### The data:

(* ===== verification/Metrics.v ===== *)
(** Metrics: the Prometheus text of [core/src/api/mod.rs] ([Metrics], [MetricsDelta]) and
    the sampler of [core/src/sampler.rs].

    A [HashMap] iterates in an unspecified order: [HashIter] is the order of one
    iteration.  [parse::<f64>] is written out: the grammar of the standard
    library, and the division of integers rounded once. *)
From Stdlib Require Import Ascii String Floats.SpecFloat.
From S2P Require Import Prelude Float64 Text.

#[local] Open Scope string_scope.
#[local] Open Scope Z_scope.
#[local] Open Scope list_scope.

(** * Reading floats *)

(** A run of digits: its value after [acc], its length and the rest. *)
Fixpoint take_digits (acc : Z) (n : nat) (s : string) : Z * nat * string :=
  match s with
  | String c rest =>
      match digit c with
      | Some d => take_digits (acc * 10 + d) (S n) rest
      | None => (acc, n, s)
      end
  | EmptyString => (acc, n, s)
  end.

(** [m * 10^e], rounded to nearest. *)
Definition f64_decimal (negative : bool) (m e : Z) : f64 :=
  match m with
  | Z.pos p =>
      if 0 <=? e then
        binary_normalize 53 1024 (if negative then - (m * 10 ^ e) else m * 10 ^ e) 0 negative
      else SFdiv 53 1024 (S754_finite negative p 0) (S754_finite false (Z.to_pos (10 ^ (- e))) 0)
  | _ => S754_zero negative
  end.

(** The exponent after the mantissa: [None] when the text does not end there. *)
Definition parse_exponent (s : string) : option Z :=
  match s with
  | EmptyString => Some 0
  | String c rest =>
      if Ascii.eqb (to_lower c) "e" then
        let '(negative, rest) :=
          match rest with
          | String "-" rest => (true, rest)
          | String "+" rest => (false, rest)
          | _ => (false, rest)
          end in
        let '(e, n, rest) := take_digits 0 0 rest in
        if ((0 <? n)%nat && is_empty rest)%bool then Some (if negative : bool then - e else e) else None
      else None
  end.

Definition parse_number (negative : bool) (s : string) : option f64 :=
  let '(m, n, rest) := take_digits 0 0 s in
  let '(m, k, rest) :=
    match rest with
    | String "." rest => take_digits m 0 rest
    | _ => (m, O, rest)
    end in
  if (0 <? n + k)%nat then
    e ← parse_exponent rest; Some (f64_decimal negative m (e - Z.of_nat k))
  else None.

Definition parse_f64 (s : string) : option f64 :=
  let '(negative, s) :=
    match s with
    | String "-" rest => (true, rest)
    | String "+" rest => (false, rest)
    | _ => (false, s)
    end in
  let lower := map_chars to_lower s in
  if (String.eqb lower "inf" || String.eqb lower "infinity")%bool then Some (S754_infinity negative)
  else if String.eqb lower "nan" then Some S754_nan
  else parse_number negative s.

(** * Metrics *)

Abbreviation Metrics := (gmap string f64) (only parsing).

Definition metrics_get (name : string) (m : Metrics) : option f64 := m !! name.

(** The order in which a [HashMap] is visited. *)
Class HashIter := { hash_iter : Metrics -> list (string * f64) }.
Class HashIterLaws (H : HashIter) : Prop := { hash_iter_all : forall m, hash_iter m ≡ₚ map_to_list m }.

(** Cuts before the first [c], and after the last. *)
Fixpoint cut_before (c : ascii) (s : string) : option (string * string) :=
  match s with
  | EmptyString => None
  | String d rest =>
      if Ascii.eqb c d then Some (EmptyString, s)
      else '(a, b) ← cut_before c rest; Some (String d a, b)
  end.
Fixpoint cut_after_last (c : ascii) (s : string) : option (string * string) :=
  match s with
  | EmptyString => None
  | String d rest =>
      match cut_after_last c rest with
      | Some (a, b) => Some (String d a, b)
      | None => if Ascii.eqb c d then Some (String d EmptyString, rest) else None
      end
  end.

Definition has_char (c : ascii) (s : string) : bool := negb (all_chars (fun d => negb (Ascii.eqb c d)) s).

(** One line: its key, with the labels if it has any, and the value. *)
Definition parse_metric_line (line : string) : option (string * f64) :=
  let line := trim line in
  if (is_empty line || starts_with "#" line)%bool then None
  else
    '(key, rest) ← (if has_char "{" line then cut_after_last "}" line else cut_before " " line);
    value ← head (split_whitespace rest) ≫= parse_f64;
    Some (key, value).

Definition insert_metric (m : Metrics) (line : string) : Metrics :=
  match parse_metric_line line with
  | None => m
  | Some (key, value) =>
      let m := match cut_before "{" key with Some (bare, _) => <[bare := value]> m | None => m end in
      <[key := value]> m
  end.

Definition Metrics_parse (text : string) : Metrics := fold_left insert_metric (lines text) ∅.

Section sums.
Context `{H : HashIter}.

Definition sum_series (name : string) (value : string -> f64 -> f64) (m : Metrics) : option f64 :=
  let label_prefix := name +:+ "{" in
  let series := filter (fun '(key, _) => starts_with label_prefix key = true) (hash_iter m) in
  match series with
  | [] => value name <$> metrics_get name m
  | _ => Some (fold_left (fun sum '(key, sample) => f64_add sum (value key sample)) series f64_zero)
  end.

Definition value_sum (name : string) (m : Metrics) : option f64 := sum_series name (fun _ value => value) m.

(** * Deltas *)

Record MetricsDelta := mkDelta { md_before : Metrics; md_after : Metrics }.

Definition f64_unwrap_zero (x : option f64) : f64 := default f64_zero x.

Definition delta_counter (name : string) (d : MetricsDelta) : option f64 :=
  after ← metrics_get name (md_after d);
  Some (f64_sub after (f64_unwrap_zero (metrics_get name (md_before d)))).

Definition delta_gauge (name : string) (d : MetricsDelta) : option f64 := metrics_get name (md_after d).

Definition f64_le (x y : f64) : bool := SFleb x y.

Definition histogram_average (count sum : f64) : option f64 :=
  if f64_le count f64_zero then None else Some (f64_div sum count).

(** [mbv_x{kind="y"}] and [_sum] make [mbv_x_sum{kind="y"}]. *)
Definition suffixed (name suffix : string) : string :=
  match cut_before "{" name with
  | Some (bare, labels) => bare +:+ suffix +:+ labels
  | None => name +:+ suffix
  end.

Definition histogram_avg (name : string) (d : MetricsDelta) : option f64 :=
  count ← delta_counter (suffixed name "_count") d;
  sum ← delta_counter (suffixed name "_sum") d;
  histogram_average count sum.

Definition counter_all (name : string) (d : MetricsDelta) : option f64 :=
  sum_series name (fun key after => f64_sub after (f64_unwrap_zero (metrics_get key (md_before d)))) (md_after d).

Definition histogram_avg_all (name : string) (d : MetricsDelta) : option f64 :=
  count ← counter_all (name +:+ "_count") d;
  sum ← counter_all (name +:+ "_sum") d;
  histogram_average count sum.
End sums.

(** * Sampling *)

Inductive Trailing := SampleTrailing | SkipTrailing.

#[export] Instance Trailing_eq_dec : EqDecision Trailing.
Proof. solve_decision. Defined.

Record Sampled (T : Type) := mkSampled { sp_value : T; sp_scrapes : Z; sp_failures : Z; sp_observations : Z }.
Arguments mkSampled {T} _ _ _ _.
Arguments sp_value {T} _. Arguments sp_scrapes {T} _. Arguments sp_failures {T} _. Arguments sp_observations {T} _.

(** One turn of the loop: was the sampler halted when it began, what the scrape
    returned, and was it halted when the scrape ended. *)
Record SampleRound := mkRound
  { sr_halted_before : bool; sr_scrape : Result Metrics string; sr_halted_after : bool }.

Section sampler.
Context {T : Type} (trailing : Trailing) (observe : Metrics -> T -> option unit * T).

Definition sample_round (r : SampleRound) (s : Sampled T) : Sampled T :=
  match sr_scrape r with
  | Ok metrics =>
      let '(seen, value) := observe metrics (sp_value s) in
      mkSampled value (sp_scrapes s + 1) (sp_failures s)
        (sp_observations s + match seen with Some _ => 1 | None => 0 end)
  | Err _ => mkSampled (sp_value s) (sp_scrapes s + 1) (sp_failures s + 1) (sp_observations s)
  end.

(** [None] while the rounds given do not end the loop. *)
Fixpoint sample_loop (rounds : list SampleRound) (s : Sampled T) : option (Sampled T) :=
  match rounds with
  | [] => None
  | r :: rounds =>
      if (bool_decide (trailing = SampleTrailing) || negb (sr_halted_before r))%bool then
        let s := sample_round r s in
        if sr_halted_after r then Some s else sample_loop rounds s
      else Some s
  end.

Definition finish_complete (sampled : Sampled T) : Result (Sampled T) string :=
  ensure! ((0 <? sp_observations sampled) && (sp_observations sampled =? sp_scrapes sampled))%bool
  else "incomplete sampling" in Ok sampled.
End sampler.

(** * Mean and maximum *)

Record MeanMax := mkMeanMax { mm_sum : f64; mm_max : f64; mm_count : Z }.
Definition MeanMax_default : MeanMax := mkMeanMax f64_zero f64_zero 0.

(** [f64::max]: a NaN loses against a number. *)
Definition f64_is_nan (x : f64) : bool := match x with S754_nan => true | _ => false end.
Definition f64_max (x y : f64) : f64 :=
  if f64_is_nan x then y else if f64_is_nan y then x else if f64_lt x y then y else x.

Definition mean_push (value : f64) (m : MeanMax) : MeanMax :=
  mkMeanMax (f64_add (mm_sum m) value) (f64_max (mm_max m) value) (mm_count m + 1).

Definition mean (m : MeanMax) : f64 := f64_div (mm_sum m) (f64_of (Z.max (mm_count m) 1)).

### What needs to be done:
In the listing above, locate the line containing "if Ascii.eqb (to_lower" and the line containing "let '(e, n, rest)". Transcribe those two lines and everything between them, exactly as written.

### Task response:
      if Ascii.eqb (to_lower c) "e" then
        let '(negative, rest) :=
          match rest with
          | String "-" rest => (true, rest)
          | String "+" rest => (false, rest)
          | _ => (false, rest)
          end in
        let '(e, n, rest) := take_digits 0 0 rest in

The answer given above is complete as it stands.